The album title, “The Future”—obviously, there’s a title track, but why did you choose that as the album title?
I felt like it just felt right. I think it was just kind of meant to be. Before I started working with the group but I knew I was selected, I had made this post on Facebook. It said, “Here’s to the future,” and it was a picture of me on stage, and I kind of left it cryptic like that. Totally forgot about that post, and then we were writing the song and we came up with this big, anthemic hook, and we were like, “Man, that’s gotta be the name of the album. We’ve gotta go with that.” A couple months after that, that post popped back up as a memory, and I was like, “Holy shit. That’s bizarre.” So I think it was just meant to be.
We also had some purpose behind it, as well. We wanted it to basically stand for what the band’s gonna sound like from here on out and the shift we made from the older sound while still keeping elements of the old sound. But we wanted people to see that this is just the beginning, this is the future of the band, and we’re gonna give it all we’ve got. Also, at the same time, the meaning of “The Future”—we have kids in the song, and they are the literal future. So we wanted to get some kids in there and show them that they’re the future, as well.
Are there any songs that have any extra personal connection for you?
Yeah, I’d say two of them. “Let Go” was a song that Lance wrote almost entirely by himself. That had a really, really deep meaning for him, so I felt this huge responsibility to really deliver on that song. And I honestly think vocally that was one of the best songs I did. I was really proud of that, because I wanted to do it justice for him.
And the other song I would definitely say is “My Name,” just because everything I’ve stood for, for my entire music career is just about fighting, going out and living your dream, and never giving up—all that stuff. For me, it’s come to fruition in this past year. So that had a lot of meaning to me, too.
You just got your first taste of the whole festival scene this spring. How was that for you?

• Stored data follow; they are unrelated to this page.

(** * Token-gated agent pipeline: a shallow embedding of [app/]

    The development follows the Python sources file by file:
    - [app/state.py]            the [AgentState] record and [initialize_state];
    - [app/token_accounting.py] [estimate_tokens] and [consume_tokens];
    - [app/nodes/*.py]          the five stage nodes;
    - [app/graph.py]            the router [should_continue], [finalize_node]
                                and the graph wiring.

    Python [int] is [Z]; [float] is [pyfloat], a rational or one of the three
    special values: the code only compares and clamps floats, no arithmetic
    is done on them, and a decimal literal such as [0.85] is read as the
    rational it spells (rounding to the nearest double is not modelled);
    [str] is [string]; the ledger [Dict[str, int]] is a [gmap string Z].
    Calls that leave the process (chat completions, the vector store) are
    answered by an environment and recorded in a call log, so that a stage
    that makes no call is one that leaves the log alone.  The chat service,
    the vector store behind the retriever and the tokenizer always answer:
    what the nodes do when one of them raises is outside this model, and the
    properties below speak of the calls that were answered. *)

From Stdlib Require Import ZArith QArith String List Lia.
From stdpp Require Import gmap strings pretty.

Local Open Scope Z_scope.
#[local] Set Warnings "-register-all".

(** ** Python values *)

Module Py.

(** [float]: finite values are the rationals they denote. *)
Inductive pyfloat : Type :=
  | FFin (q : Q)
  | FPosInf
  | FNegInf
  | FNaN.

(** [a < b] on floats; every comparison with NaN is false. *)
Definition flt (a b : pyfloat) : bool :=
  match a, b with
  | FNaN, _ | _, FNaN => false
  | _, FNegInf => false
  | FNegInf, _ => true
  | FPosInf, _ => false
  | FFin _, FPosInf => true
  | FFin x, FFin y => negb (Qle_bool y x)
  end.

(** [a >= b] on floats. *)
Definition fge (a b : pyfloat) : bool :=
  match a, b with
  | FNaN, _ | _, FNaN => false
  | _, FNegInf => true
  | FNegInf, _ => false
  | FPosInf, _ => true
  | FFin _, FPosInf => false
  | FFin x, FFin y => Qle_bool y x
  end.

(** The builtins [min(a, b)] and [max(a, b)]: the first argument is kept
    unless the second is strictly smaller (resp. larger). *)
Definition py_min (a b : pyfloat) : pyfloat := if flt b a then b else a.
Definition py_max (a b : pyfloat) : pyfloat := if flt a b then b else a.

(** [x or y] on strings: the empty string is falsy. *)
Definition str_or (x y : string) : string :=
  match x with
  | EmptyString => y
  | _ => x
  end.

(** Truthiness of a string and of a list. *)
Definition str_truthy (x : string) : bool :=
  match x with
  | EmptyString => false
  | _ => true
  end.

Definition list_truthy {A : Type} (l : list A) : bool :=
  match l with
  | nil => false
  | _ => true
  end.

(** [sep.join(parts)]. *)
Fixpoint join (sep : string) (parts : list string) : string :=
  match parts with
  | nil => EmptyString
  | p :: nil => p
  | p :: rest => p +:+ sep +:+ join sep rest
  end.

(** What [json.loads] returns. *)
Inductive json : Type :=
  | JNull
  | JBool (b : bool)
  | JInt (n : Z)
  | JFloat (f : pyfloat)
  | JStr (s : string)
  | JList (l : list json)
  | JDict (d : list (string * json)).

(** The exceptions the critic's parsing code can meet. *)
Inductive pyexc : Type :=
  | JSONDecodeError
  | ValueError
  | TypeError
  | AttributeError
  | OverflowError.

(** A computation that returns or raises. *)
Inductive outcome (A : Type) : Type :=
  | Returns (a : A)
  | Raises (e : pyexc).
Arguments Returns {A} a.
Arguments Raises {A} e.

Definition obind {A B : Type} (c : outcome A) (k : A -> outcome B) : outcome B :=
  match c with
  | Returns a => k a
  | Raises e => Raises e
  end.

(** [d[key]] lookup in a decoded object. *)
Fixpoint dict_find (d : list (string * json)) (key : string) : option json :=
  match d with
  | nil => None
  | (k, v) :: rest => if String.eqb k key then Some v else dict_find rest key
  end.

(** [obj.get(key, default)]: only a [dict] has the method. *)
Definition py_get (obj : json) (key : string) (default : json) : outcome json :=
  match obj with
  | JDict d => Returns (match dict_find d key with Some v => v | None => default end)
  | _ => Raises AttributeError
  end.

(** [float(n)] for an [int]: rounding to the nearest double overflows from
    [2^1024 - 2^970] on. *)
Definition float_of_int (n : Z) : outcome pyfloat :=
  if Z.abs n <? 2 ^ 1024 - 2 ^ 970 then Returns (FFin (inject_Z n))
  else Raises OverflowError.

(** [float(v)]: an [int] or a [bool] converts, a [float] is itself, a [str]
    is parsed ([ValueError] when it is not a number), anything else is a
    [TypeError]. *)
Definition py_float (float_of_str : string -> option pyfloat) (v : json)
  : outcome pyfloat :=
  match v with
  | JInt n => float_of_int n
  | JFloat f => Returns f
  | JBool b => Returns (FFin (if b then 1 else 0))
  | JStr s =>
      match float_of_str s with
      | Some f => Returns f
      | None => Raises ValueError
      end
  | JNull | JList _ | JDict _ => Raises TypeError
  end.

(** The double quote and the line feed, for the texts that contain them. *)
Definition dq : string := String (Ascii.ascii_of_nat 34) EmptyString.
Definition nl : string := String (Ascii.ascii_of_nat 10) EmptyString.

End Py.
Export Py.

(** ** [app/state.py] *)

Module State.

(** [AgentState].  [initialize_state] sets every key and no operation removes
    one, so the record has every field and the defaults of [state.get] are
    never used. *)
Record AgentState : Type := mkState {
  user_query : string;
  plan : string;
  retrieved_chunks : list string;
  draft_answer : string;
  final_answer : string;
  total_token_budget : Z;
  remaining_tokens : Z;
  tokens_used : gmap string Z;
  step_count : Z;
  max_steps : Z;
  quality_score : pyfloat;
  status : string
}.

(** Assignments [state[key] = v]. *)
Definition set_plan (s : AgentState) (v : string) : AgentState :=
  mkState (user_query s) v (retrieved_chunks s) (draft_answer s) (final_answer s)
    (total_token_budget s) (remaining_tokens s) (tokens_used s) (step_count s)
    (max_steps s) (quality_score s) (status s).

Definition set_retrieved_chunks (s : AgentState) (v : list string) : AgentState :=
  mkState (user_query s) (plan s) v (draft_answer s) (final_answer s)
    (total_token_budget s) (remaining_tokens s) (tokens_used s) (step_count s)
    (max_steps s) (quality_score s) (status s).

Definition set_draft_answer (s : AgentState) (v : string) : AgentState :=
  mkState (user_query s) (plan s) (retrieved_chunks s) v (final_answer s)
    (total_token_budget s) (remaining_tokens s) (tokens_used s) (step_count s)
    (max_steps s) (quality_score s) (status s).

Definition set_final_answer (s : AgentState) (v : string) : AgentState :=
  mkState (user_query s) (plan s) (retrieved_chunks s) (draft_answer s) v
    (total_token_budget s) (remaining_tokens s) (tokens_used s) (step_count s)
    (max_steps s) (quality_score s) (status s).

Definition set_remaining_tokens (s : AgentState) (v : Z) : AgentState :=
  mkState (user_query s) (plan s) (retrieved_chunks s) (draft_answer s) (final_answer s)
    (total_token_budget s) v (tokens_used s) (step_count s)
    (max_steps s) (quality_score s) (status s).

It’s funny. I wasn’t sure what mindset I’d be in on the day of the first festival we did. But when it came time to play, I was just in the zone. I was ready. It was like I had been waiting for that moment my entire life. So I was just ready to go. I just had this sense of calm, I guess. I had no nervousness or over-excitement or anything like that. I was like, “Let’s do this. Here we go.” It was cool.
Were there any bands on those festivals that you got to meet that left you starstruck or anything like that?

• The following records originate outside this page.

(* ===== verification/_CoqProject ===== *)
-Q . S2P
Prelude.v
Framing.v
Protocol.v
Codec.v
Numeric.v
CircuitBreaker.v
RateLimiter.v
Aoi.v
CrossList.v
TimerWheel.v
Wire.v
Effects.v
FrameSync.v
StateSync.v
SlgMap.v
Discovery.v
LoadBalance.v
ConsistentHash.v
Cluster.v
Session.v
Game.v
GameFacts.v
GameRooms.v
GameDisconnect.v
NumericBounds.v
Battle.v
BattleFacts.v
StdNum.v
Redis.v
RedisTypes.v
RedisFacts.v
DistLock.v
DistLockFacts.v
DistLockRuns.v
Storage.v
Orm.v
OrmFacts.v
TaskQueue.v
TaskQueueFacts.v
Http.v
HttpFacts.v
Gateway.v
Rpc.v
RpcFacts.v
RpcCalls.v
ConnPool.v
ConnPoolFacts.v
ObjectPool.v
ObjectPoolFacts.v
Config.v
Metrics.v
MetricsFacts.v
ThreadPool.v
AsyncStorage.v
AsyncStorageFacts.v
EventBus.v
EventBusFacts.v
Server.v
ServerFacts.v
ServerRuns.v
ServerMessages.v
DelayedQueue.v
Sql.v
Mysql.v
StorageFactory.v
Benchmark.v
RpcSync.v
ConnPoolSync.v
DistLockWait.v
StateValues.v
WsServer.v
HttpServer.v
Mongodb.v
Udp.v
Logger.v
Tls.v
Lifecycle.v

Yeah. Ben Burnley from Breaking Benjamin—cool dude. His band was one of the first metal bands I ever listened to. And I met a couple of the guys from Avenged Sevenfold. I honestly never thought that I would be able to play a show with them. It was something I kind of accepted early on in my career. I was like, there’s no way even if I get to a point where I could play on the same size stage as them that they will not have retired yet, or for me to even get to the size where I could play with them—I just didn’t even think that was ever gonna be possible. I just felt like they were too far ahead. So to be able to play a festival with them on it was just unreal.
How’s this tour going? You’ve had some sold-out shows so far.
Yeah. It’s been great. Guys in Bad Wolves are super cool. All the guys and girls in Diamante are awesome, as well. It’s been fun, it’s been smooth, and we’re all kind of bringing a little bit to the crowd, which is good. I feel like we’re all kind of benefiting from it, for sure.
You’re still pretty early in this album cycle, so what’s next?
I think we’re gonna come out with our next single. We definitely know what it’s gonna be. It’s funny because it was the song that we wanted to be our first single, but the label had other plans—which we’re not gonna argue; the song is doing really well. But we have seen in the past month or two that this other song is outperforming “Crazy” organically on our Spotify. So we’re excited. I feel like that song’s gonna shoot up even higher that “Crazy” will.
That’s the next plan, and then after that, we’ve got a couple shows with Hollywood Undead, a couple shows with Stone Sour, and then we’re hoping to plan another tour in the fall.